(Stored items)
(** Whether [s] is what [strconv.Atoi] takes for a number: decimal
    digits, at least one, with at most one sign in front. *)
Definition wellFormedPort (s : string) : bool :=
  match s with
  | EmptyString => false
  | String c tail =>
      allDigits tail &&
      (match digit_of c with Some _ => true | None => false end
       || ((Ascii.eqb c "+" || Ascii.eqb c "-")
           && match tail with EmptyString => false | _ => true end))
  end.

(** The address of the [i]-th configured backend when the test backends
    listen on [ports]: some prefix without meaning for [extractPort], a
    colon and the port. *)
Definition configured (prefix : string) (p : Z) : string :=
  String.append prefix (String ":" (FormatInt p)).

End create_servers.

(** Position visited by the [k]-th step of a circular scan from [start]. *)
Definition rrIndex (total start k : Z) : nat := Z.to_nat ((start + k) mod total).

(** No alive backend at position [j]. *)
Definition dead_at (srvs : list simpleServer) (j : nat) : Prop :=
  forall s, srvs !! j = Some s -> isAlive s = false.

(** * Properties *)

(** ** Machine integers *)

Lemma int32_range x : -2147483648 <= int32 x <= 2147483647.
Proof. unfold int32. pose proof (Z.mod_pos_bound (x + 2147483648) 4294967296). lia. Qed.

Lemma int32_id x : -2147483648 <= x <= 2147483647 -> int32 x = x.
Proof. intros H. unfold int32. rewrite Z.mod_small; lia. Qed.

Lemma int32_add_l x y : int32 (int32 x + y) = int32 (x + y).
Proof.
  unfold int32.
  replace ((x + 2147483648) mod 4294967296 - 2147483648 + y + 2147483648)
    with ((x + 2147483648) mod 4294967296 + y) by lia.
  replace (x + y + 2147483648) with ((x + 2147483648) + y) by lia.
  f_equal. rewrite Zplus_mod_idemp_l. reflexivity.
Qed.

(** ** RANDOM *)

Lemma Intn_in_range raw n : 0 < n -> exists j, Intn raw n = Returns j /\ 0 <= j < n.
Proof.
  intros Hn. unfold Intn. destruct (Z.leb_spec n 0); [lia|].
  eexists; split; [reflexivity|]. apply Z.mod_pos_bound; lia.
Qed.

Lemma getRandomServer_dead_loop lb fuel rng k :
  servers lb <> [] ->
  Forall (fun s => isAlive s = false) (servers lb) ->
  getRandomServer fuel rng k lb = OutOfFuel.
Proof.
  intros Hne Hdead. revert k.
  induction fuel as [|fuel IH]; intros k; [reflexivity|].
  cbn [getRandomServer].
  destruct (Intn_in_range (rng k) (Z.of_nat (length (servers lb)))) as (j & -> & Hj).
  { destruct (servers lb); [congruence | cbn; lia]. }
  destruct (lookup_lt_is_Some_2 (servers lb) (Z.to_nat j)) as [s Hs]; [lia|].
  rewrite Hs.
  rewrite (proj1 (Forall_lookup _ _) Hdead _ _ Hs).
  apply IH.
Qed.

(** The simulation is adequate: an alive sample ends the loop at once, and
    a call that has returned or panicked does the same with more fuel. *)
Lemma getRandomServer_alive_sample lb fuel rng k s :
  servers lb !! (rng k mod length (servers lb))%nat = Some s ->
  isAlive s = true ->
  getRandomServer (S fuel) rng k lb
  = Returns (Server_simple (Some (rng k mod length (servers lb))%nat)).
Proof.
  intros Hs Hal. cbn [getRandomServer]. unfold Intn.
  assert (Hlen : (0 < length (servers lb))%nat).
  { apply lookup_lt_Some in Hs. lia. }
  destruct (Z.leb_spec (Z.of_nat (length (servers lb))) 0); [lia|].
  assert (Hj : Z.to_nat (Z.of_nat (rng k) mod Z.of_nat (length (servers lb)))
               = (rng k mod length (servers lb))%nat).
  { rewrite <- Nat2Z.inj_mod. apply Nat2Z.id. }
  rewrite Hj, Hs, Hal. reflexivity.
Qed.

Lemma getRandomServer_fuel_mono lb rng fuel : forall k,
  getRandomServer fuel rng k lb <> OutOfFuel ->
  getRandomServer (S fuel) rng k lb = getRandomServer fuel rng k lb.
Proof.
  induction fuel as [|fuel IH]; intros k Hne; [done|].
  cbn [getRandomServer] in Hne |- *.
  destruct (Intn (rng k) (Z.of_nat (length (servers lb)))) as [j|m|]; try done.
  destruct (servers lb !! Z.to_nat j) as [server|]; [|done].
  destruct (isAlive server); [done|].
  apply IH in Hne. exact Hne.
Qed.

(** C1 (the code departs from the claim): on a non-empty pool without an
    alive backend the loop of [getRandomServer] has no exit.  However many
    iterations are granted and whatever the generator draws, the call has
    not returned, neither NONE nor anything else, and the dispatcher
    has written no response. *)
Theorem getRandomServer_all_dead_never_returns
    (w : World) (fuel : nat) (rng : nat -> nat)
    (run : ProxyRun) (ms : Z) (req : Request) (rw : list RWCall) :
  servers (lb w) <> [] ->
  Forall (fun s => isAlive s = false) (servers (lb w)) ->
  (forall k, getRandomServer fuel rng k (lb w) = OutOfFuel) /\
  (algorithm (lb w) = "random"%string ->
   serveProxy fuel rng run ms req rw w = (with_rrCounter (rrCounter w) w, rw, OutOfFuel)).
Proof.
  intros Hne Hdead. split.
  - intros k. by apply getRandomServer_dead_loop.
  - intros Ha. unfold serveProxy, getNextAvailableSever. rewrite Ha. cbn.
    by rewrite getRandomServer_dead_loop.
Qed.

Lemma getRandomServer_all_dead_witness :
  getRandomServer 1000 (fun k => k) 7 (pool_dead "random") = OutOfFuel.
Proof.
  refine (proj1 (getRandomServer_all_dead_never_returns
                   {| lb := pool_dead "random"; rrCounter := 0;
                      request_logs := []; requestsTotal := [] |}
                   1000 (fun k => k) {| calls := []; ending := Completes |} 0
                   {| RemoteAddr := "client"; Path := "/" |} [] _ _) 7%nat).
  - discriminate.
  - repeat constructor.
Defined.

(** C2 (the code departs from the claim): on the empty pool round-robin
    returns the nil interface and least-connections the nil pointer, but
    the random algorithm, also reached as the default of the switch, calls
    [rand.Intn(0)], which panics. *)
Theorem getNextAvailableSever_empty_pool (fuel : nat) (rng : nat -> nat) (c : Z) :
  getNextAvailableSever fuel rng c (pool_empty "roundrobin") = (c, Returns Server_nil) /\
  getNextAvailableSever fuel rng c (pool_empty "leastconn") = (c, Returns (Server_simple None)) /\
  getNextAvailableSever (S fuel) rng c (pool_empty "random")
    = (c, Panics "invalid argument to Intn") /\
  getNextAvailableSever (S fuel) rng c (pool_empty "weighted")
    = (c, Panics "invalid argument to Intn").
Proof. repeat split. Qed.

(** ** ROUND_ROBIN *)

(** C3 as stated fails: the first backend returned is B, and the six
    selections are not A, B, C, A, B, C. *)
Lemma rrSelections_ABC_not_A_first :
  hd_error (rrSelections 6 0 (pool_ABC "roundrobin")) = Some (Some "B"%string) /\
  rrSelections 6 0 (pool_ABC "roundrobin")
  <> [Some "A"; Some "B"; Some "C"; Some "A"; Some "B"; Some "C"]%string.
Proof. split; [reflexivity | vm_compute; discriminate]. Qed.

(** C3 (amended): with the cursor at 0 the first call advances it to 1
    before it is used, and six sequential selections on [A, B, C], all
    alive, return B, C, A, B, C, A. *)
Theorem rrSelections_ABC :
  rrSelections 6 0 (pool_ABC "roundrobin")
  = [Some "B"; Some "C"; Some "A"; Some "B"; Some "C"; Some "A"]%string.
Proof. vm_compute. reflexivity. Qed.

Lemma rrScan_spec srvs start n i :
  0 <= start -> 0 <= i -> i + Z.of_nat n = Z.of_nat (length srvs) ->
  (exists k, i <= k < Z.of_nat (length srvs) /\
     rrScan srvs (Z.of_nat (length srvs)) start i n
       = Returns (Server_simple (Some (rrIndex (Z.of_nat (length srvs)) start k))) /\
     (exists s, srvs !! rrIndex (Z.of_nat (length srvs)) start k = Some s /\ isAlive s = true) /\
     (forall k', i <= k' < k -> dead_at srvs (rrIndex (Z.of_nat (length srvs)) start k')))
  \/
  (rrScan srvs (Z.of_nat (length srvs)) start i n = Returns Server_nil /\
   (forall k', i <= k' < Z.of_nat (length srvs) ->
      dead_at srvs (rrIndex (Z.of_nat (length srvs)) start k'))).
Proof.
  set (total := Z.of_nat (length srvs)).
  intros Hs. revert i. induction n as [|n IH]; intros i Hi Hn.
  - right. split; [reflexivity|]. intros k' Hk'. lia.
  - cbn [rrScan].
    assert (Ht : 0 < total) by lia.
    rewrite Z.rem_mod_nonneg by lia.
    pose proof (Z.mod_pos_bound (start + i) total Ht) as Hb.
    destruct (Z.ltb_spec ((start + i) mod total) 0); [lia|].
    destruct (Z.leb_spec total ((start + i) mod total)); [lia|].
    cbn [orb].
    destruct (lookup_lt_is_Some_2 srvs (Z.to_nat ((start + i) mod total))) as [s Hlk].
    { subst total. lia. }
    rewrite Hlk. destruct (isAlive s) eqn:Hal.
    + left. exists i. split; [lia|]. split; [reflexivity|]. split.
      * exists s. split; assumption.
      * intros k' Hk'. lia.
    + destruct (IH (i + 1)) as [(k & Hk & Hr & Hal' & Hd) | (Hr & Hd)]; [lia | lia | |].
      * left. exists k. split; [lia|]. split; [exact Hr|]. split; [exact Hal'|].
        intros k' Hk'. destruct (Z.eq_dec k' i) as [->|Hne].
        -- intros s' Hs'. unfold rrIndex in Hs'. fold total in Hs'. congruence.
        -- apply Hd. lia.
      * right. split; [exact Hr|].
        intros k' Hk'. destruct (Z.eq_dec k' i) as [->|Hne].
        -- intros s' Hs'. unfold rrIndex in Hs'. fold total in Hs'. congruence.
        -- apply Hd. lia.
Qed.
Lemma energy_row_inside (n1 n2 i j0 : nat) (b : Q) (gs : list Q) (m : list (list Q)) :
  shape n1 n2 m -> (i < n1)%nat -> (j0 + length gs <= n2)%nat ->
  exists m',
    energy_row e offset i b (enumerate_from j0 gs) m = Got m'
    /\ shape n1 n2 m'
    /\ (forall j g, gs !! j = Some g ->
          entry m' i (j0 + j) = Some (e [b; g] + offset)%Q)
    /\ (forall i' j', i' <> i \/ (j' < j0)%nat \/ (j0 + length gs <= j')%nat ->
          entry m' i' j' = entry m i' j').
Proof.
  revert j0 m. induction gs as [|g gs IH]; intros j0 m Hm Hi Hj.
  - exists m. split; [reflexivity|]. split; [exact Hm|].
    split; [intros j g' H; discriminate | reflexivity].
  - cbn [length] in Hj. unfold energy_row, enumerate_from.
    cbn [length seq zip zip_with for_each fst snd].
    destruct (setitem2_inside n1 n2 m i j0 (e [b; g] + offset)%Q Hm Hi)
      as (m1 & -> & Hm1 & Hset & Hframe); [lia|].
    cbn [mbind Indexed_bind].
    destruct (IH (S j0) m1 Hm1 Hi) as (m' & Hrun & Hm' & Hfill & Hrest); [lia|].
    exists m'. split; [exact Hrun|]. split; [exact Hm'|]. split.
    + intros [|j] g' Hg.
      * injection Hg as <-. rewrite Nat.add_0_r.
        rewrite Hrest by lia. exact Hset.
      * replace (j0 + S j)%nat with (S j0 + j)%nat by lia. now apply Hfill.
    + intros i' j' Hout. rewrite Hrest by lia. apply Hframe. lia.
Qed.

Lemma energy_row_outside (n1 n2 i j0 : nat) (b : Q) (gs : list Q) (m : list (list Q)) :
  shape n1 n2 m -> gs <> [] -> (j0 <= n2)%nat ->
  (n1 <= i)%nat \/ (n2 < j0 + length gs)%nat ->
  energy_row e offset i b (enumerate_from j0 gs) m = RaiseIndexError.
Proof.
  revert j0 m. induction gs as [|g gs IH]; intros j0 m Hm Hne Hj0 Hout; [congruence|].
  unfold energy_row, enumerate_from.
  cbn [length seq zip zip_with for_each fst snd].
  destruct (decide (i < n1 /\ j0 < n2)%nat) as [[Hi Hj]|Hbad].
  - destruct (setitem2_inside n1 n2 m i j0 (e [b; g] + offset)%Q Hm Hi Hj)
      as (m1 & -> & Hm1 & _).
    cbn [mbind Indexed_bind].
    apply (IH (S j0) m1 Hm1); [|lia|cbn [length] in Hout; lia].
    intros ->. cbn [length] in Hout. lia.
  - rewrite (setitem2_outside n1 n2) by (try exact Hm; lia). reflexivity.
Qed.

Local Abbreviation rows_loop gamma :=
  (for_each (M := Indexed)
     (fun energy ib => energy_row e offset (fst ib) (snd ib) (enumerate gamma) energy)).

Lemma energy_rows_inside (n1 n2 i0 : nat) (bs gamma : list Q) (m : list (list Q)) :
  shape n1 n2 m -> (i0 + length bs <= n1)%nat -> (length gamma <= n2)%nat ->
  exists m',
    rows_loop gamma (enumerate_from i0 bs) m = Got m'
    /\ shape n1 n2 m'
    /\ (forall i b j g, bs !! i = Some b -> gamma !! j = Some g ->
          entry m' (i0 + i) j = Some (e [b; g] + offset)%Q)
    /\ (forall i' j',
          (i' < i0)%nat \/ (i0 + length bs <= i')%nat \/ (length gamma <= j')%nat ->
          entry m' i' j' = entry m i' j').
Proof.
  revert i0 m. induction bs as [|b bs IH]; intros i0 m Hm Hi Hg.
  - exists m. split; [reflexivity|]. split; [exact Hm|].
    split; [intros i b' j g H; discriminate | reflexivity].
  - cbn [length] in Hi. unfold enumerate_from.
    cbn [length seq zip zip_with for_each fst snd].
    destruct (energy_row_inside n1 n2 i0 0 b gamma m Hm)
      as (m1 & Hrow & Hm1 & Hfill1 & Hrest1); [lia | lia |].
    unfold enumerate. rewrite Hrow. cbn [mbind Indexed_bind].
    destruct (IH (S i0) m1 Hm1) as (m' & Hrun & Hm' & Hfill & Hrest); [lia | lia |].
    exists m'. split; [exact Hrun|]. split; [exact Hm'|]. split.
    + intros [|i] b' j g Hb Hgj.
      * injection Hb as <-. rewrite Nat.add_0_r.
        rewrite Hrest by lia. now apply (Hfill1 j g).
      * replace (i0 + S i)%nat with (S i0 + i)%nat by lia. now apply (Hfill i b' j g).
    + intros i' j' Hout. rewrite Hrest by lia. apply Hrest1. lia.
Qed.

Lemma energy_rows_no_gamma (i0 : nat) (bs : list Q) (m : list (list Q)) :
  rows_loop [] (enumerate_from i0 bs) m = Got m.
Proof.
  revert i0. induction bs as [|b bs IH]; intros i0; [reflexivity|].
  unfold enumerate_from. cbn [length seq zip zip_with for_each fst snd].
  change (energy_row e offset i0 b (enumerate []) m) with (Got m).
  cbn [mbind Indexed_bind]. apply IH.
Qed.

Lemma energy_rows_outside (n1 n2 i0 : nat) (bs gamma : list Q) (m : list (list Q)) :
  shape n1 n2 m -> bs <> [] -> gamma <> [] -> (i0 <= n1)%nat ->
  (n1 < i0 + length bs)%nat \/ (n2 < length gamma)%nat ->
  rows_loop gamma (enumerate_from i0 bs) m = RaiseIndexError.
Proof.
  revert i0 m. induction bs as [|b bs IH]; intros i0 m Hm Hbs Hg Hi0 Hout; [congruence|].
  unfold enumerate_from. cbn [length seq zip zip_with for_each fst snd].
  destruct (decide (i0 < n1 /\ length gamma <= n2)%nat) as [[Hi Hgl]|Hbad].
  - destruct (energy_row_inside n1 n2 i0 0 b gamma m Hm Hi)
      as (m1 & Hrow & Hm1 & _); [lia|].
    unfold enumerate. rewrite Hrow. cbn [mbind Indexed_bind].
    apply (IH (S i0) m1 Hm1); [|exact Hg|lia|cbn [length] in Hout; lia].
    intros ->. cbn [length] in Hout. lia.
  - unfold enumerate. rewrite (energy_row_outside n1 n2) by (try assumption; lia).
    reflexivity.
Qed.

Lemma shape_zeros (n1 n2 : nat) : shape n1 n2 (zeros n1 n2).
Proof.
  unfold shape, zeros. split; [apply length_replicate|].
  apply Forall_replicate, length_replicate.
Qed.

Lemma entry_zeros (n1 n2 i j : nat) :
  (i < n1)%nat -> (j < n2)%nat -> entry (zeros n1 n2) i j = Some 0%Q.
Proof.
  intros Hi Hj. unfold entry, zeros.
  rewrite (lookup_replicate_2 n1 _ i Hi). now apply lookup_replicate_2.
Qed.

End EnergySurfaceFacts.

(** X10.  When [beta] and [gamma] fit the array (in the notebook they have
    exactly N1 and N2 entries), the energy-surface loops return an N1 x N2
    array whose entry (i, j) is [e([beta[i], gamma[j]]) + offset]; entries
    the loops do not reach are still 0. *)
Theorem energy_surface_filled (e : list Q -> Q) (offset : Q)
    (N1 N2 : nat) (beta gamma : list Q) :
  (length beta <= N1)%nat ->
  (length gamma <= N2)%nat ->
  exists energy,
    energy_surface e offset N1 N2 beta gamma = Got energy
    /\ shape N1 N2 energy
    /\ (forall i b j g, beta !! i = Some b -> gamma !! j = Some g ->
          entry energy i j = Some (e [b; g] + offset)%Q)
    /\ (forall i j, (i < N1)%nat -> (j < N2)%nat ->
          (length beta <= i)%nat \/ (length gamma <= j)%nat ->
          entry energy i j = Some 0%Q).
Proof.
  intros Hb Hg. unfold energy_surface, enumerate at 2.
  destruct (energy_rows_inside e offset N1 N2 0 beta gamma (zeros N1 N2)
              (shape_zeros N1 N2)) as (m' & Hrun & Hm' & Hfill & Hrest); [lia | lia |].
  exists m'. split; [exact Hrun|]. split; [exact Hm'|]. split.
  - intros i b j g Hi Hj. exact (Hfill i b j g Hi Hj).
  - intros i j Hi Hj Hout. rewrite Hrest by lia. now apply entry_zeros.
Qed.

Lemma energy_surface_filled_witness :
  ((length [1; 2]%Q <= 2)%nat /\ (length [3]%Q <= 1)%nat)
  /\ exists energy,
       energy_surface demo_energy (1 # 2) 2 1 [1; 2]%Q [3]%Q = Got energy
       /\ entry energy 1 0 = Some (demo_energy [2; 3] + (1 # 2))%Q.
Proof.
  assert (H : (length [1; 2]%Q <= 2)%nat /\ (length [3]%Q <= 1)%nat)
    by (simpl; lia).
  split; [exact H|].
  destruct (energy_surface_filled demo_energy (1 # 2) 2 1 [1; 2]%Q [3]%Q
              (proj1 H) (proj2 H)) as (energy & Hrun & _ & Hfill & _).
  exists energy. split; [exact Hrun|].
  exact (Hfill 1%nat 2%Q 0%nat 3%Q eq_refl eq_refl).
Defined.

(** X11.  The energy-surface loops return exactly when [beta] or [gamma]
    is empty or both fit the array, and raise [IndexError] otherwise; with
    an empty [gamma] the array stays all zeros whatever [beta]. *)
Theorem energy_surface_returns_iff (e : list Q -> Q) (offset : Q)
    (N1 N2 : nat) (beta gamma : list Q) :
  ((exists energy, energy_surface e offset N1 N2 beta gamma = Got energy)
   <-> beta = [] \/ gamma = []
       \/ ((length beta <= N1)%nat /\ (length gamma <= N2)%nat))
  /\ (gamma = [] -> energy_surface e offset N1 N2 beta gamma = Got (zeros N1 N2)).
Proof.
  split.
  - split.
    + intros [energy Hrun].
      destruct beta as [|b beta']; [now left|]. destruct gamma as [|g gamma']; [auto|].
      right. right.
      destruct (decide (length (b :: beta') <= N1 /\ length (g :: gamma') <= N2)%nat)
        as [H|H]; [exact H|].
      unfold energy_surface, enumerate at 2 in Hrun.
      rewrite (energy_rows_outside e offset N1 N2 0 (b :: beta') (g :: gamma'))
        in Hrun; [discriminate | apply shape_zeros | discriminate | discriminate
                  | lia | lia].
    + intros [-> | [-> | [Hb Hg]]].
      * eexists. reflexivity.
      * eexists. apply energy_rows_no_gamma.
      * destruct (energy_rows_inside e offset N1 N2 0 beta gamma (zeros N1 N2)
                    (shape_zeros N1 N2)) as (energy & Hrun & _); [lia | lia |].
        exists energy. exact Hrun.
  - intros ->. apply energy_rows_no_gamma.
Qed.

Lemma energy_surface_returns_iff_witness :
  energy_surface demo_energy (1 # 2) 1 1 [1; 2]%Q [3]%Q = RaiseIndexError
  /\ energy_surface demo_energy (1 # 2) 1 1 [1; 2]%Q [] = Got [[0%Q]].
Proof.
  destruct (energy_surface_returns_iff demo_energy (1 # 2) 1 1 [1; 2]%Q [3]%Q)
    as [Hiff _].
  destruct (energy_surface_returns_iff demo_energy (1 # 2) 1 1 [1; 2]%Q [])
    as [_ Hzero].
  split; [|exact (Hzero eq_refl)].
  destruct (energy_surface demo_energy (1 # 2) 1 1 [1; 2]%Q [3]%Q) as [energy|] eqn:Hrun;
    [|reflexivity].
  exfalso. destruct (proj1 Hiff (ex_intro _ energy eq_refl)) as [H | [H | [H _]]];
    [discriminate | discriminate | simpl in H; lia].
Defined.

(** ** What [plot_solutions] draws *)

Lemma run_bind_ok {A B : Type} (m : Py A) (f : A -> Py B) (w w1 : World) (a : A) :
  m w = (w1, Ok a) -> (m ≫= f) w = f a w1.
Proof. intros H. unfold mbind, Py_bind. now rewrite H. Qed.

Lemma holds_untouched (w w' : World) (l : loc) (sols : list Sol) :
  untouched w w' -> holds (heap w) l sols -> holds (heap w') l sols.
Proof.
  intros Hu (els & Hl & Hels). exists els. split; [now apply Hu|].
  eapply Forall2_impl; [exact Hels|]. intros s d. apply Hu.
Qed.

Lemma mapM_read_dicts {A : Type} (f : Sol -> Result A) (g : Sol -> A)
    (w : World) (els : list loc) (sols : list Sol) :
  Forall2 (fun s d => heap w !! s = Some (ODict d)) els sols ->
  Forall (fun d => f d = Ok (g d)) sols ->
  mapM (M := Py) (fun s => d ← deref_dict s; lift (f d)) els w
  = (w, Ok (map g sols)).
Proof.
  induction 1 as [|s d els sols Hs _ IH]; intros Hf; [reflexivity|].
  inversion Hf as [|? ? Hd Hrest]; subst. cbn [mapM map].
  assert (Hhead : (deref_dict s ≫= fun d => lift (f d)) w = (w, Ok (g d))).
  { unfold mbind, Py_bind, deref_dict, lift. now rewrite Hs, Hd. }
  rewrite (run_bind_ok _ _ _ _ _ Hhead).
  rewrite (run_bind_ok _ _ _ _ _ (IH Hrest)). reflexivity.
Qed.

(What the task asks) Could you transcribe the entries above word for word, from the line with "destruct (servers lb);" down to the line with "assert (Hlen : (0", keeping both?

(Answer section)
  { destruct (servers lb); [congruence | cbn; lia]. }
  destruct (lookup_lt_is_Some_2 (servers lb) (Z.to_nat j)) as [s Hs]; [lia|].
  rewrite Hs.
  rewrite (proj1 (Forall_lookup _ _) Hdead _ _ Hs).
  apply IH.
Qed.

(** The simulation is adequate: an alive sample ends the loop at once, and
    a call that has returned or panicked does the same with more fuel. *)
Lemma getRandomServer_alive_sample lb fuel rng k s :
  servers lb !! (rng k mod length (servers lb))%nat = Some s ->
  isAlive s = true ->
  getRandomServer (S fuel) rng k lb
  = Returns (Server_simple (Some (rng k mod length (servers lb))%nat)).
Proof.
  intros Hs Hal. cbn [getRandomServer]. unfold Intn.
  assert (Hlen : (0 < length (servers lb))%nat).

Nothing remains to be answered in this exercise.